Exercise: A faithful copy is needed. Set down all of the data below exactly.

Dataset entries:
------
(** * PetNet: the adoption-request lifecycle and the availability of
    publications

    A shallow embedding of the Express controllers of be-petnet
    (controllers/requestController.js and the publication controller) over a
    model of the Prisma/SQLite store they talk to.  Every [await] of the
    JavaScript source is one node of a small program tree ([Prog]); the
    tree is run to completion for a single call ([run]) and stepped node by
    node when two calls are interleaved ([interleave]). *)

From stdpp Require Import gmap strings list fin_maps pretty sorting.
From Stdlib Require Import ZArith Ascii String.

Local Open Scope string_scope.
Local Open Scope Z_scope.
#[local] Set Warnings "-register-all,-clear-no-such-hyp".

(** ** JavaScript values and the built-ins the controllers use *)

Module JS.

(** The scalar values a JSON body field, a route parameter or a token claim
    can hold; arrays and objects are not among them.  [JUndefined] is an
    absent field.  A JSON number is an integer; JavaScript holds it as a
    double, so that [JNum n] stands for the number [n] only when [n] is a
    safe integer ([isSafeInteger] below).  A string is given by its UTF-8
    bytes. *)
Inductive JsVal :=
| JUndefined
| JNull
| JBool (b : bool)
| JNum (n : Z)
| JStr (s : string).

#[global] Instance JsVal_eq_dec : EqDecision JsVal.
Proof. solve_decision. Defined.

(** [!v] is [negb (truthy v)]. *)
Definition truthy (v : JsVal) : bool :=
  match v with
  | JUndefined | JNull => false
  | JBool b => b
  | JNum n => negb (n =? 0)
  | JStr s => negb (String.eqb s "")
  end.

(** [String(v)].  A number is printed in plain decimal, as JavaScript prints
    the integers below 1e21. *)
Definition ToString (v : JsVal) : string :=
  match v with
  | JUndefined => "undefined"
  | JNull => "null"
  | JBool true => "true"
  | JBool false => "false"
  | JNum n => pretty n
  | JStr s => s
  end.

Definition code (c : ascii) : N := N_of_ascii c.

(** White space and line terminators that [parseInt] skips: the one-byte
    ones, U+00A0, and the three-byte ones (U+1680, U+2000..U+200A, U+2028,
    U+2029, U+202F, U+205F, U+3000, U+FEFF). *)
Definition ws1 (a : ascii) : bool :=
  ((9 <=? code a) && (code a <=? 13) || (code a =? 32))%N.

Definition ws2 (a b : ascii) : bool :=
  ((code a =? 194) && (code b =? 160))%N.

Definition ws3 (a b c : ascii) : bool :=
  ((code a =? 225) && (code b =? 154) && (code c =? 128)
   || (code a =? 226) && (code b =? 128)
      && ((128 <=? code c) && (code c <=? 138)
          || (code c =? 168) || (code c =? 169) || (code c =? 175))
   || (code a =? 226) && (code b =? 129) && (code c =? 159)
   || (code a =? 227) && (code b =? 128) && (code c =? 128)
   || (code a =? 239) && (code b =? 187) && (code c =? 191))%N.

Fixpoint trimStart (s : string) : string :=
  match s with
  | EmptyString => s
  | String a r1 =>
      if ws1 a then trimStart r1 else
      match r1 with
      | EmptyString => s
      | String b r2 =>
          if ws2 a b then trimStart r2 else
          match r2 with
          | EmptyString => s
          | String c r3 => if ws3 a b c then trimStart r3 else s
          end
      end
  end.

(** The value of a character as a digit, whatever the radix. *)
Definition digit_val (c : ascii) : option Z :=
  let n := code c in
  if ((48 <=? n) && (n <=? 57))%N then Some (Z.of_N n - 48)
  else if ((97 <=? n) && (n <=? 122))%N then Some (Z.of_N n - 87)
  else if ((65 <=? n) && (n <=? 90))%N then Some (Z.of_N n - 55)
  else None.

(** The longest prefix of [s] made of digits of [radix], read as a number;
    [acc] is [None] until a digit was read. *)
Fixpoint digits (radix : Z) (s : string) (acc : option Z) : option Z :=
  match s with
  | EmptyString => acc
  | String c r =>
      match digit_val c with
      | Some d =>
          if d <? radix
          then digits radix r (Some (radix * default 0 acc + d))
          else acc
      | None => acc
      end
  end.

Definition split_sign (s : string) : Z * string :=
  match s with
  | String c r =>
      if (code c =? 45)%N then (-1, r)
      else if (code c =? 43)%N then (1, r)
      else (1, s)
  | EmptyString => (1, s)
  end.

Definition split_radix (s : string) : Z * string :=
  match s with
  | String z (String x r) =>
      if ((code z =? 48) && ((code x =? 120) || (code x =? 88)))%N
      then (16, r) else (10, s)
  | _ => (10, s)
  end.

(** [parseInt(v)] with no radix argument; [None] is NaN.  The integer that
    the digits spell is returned as it is; JavaScript returns the nearest
    double, which is that integer when it is a safe integer. *)
Definition parseInt (v : JsVal) : option Z :=
  let s1 := trimStart (ToString v) in
  let '(sign, s2) := split_sign s1 in
  let '(radix, s3) := split_radix s2 in
  (λ n, sign * n) <$> digits radix s3 None.

(** [Number.MAX_SAFE_INTEGER], 2^53 - 1. *)
Definition MAX_SAFE_INTEGER : Z := 9007199254740991.

(** [Number.isSafeInteger(n)]: the integers that a double holds exactly, and
    that the store takes as a key. *)
Definition isSafeInteger (n : Z) : Prop := Z.abs n ≤ MAX_SAFE_INTEGER.

#[global] Instance isSafeInteger_dec n : Decision (isSafeInteger n).
Proof. unfold isSafeInteger. apply _. Defined.

(** [s.length], the number of UTF-16 code units of the string whose UTF-8
    bytes are [s]: a continuation byte counts for nothing, the first byte of
    a sequence for one unit, and for two when the sequence has four bytes (a
    code point above U+FFFF is a surrogate pair). *)
Fixpoint length_utf16 (s : string) : N :=
  match s with
  | EmptyString => 0
  | String c r =>
      ((if (128 <=? code c) && (code c <? 192) then 0
        else if 240 <=? code c then 2 else 1) + length_utf16 r)%N
  end.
------
Response for this exercise:
(** * PetNet: the adoption-request lifecycle and the availability of
    publications

    A shallow embedding of the Express controllers of be-petnet
    (controllers/requestController.js and the publication controller) over a
    model of the Prisma/SQLite store they talk to.  Every [await] of the
    JavaScript source is one node of a small program tree ([Prog]); the
    tree is run to completion for a single call ([run]) and stepped node by
    node when two calls are interleaved ([interleave]). *)

From stdpp Require Import gmap strings list fin_maps pretty sorting.
From Stdlib Require Import ZArith Ascii String.

Local Open Scope string_scope.
Local Open Scope Z_scope.
#[local] Set Warnings "-register-all,-clear-no-such-hyp".

(** ** JavaScript values and the built-ins the controllers use *)

Module JS.

(** The scalar values a JSON body field, a route parameter or a token claim
    can hold; arrays and objects are not among them.  [JUndefined] is an
    absent field.  A JSON number is an integer; JavaScript holds it as a
    double, so that [JNum n] stands for the number [n] only when [n] is a
    safe integer ([isSafeInteger] below).  A string is given by its UTF-8
    bytes. *)
Inductive JsVal :=
| JUndefined
| JNull
| JBool (b : bool)
| JNum (n : Z)
| JStr (s : string).

#[global] Instance JsVal_eq_dec : EqDecision JsVal.
Proof. solve_decision. Defined.

(** [!v] is [negb (truthy v)]. *)
Definition truthy (v : JsVal) : bool :=
  match v with
  | JUndefined | JNull => false
  | JBool b => b
  | JNum n => negb (n =? 0)
  | JStr s => negb (String.eqb s "")
  end.

(** [String(v)].  A number is printed in plain decimal, as JavaScript prints
    the integers below 1e21. *)
Definition ToString (v : JsVal) : string :=
  match v with
  | JUndefined => "undefined"
  | JNull => "null"
  | JBool true => "true"
  | JBool false => "false"
  | JNum n => pretty n
  | JStr s => s
  end.

Definition code (c : ascii) : N := N_of_ascii c.

(** White space and line terminators that [parseInt] skips: the one-byte
    ones, U+00A0, and the three-byte ones (U+1680, U+2000..U+200A, U+2028,
    U+2029, U+202F, U+205F, U+3000, U+FEFF). *)
Definition ws1 (a : ascii) : bool :=
  ((9 <=? code a) && (code a <=? 13) || (code a =? 32))%N.

Definition ws2 (a b : ascii) : bool :=
  ((code a =? 194) && (code b =? 160))%N.

Definition ws3 (a b c : ascii) : bool :=
  ((code a =? 225) && (code b =? 154) && (code c =? 128)
   || (code a =? 226) && (code b =? 128)
      && ((128 <=? code c) && (code c <=? 138)
          || (code c =? 168) || (code c =? 169) || (code c =? 175))
   || (code a =? 226) && (code b =? 129) && (code c =? 159)
   || (code a =? 227) && (code b =? 128) && (code c =? 128)
   || (code a =? 239) && (code b =? 187) && (code c =? 191))%N.

Fixpoint trimStart (s : string) : string :=
  match s with
  | EmptyString => s
  | String a r1 =>
      if ws1 a then trimStart r1 else
      match r1 with
      | EmptyString => s
      | String b r2 =>
          if ws2 a b then trimStart r2 else
          match r2 with
          | EmptyString => s
          | String c r3 => if ws3 a b c then trimStart r3 else s
          end
      end
  end.

(** The value of a character as a digit, whatever the radix. *)
Definition digit_val (c : ascii) : option Z :=
  let n := code c in
  if ((48 <=? n) && (n <=? 57))%N then Some (Z.of_N n - 48)
  else if ((97 <=? n) && (n <=? 122))%N then Some (Z.of_N n - 87)
  else if ((65 <=? n) && (n <=? 90))%N then Some (Z.of_N n - 55)
  else None.

(** The longest prefix of [s] made of digits of [radix], read as a number;
    [acc] is [None] until a digit was read. *)
Fixpoint digits (radix : Z) (s : string) (acc : option Z) : option Z :=
  match s with
  | EmptyString => acc
  | String c r =>
      match digit_val c with
      | Some d =>
          if d <? radix
          then digits radix r (Some (radix * default 0 acc + d))
          else acc
      | None => acc
      end
  end.

Definition split_sign (s : string) : Z * string :=
  match s with
  | String c r =>
      if (code c =? 45)%N then (-1, r)
      else if (code c =? 43)%N then (1, r)
      else (1, s)
  | EmptyString => (1, s)
  end.

Definition split_radix (s : string) : Z * string :=
  match s with
  | String z (String x r) =>
      if ((code z =? 48) && ((code x =? 120) || (code x =? 88)))%N
      then (16, r) else (10, s)
  | _ => (10, s)
  end.

(** [parseInt(v)] with no radix argument; [None] is NaN.  The integer that
    the digits spell is returned as it is; JavaScript returns the nearest
    double, which is that integer when it is a safe integer. *)
Definition parseInt (v : JsVal) : option Z :=
  let s1 := trimStart (ToString v) in
  let '(sign, s2) := split_sign s1 in
  let '(radix, s3) := split_radix s2 in
  (λ n, sign * n) <$> digits radix s3 None.

(** [Number.MAX_SAFE_INTEGER], 2^53 - 1. *)
Definition MAX_SAFE_INTEGER : Z := 9007199254740991.

(** [Number.isSafeInteger(n)]: the integers that a double holds exactly, and
    that the store takes as a key. *)
Definition isSafeInteger (n : Z) : Prop := Z.abs n ≤ MAX_SAFE_INTEGER.

#[global] Instance isSafeInteger_dec n : Decision (isSafeInteger n).
Proof. unfold isSafeInteger. apply _. Defined.

(** [s.length], the number of UTF-16 code units of the string whose UTF-8
    bytes are [s]: a continuation byte counts for nothing, the first byte of
    a sequence for one unit, and for two when the sequence has four bytes (a
    code point above U+FFFF is a surrogate pair). *)
Fixpoint length_utf16 (s : string) : N :=
  match s with
  | EmptyString => 0
  | String c r =>
      ((if (128 <=? code c) && (code c <? 192) then 0
        else if 240 <=? code c then 2 else 1) + length_utf16 r)%N
  end.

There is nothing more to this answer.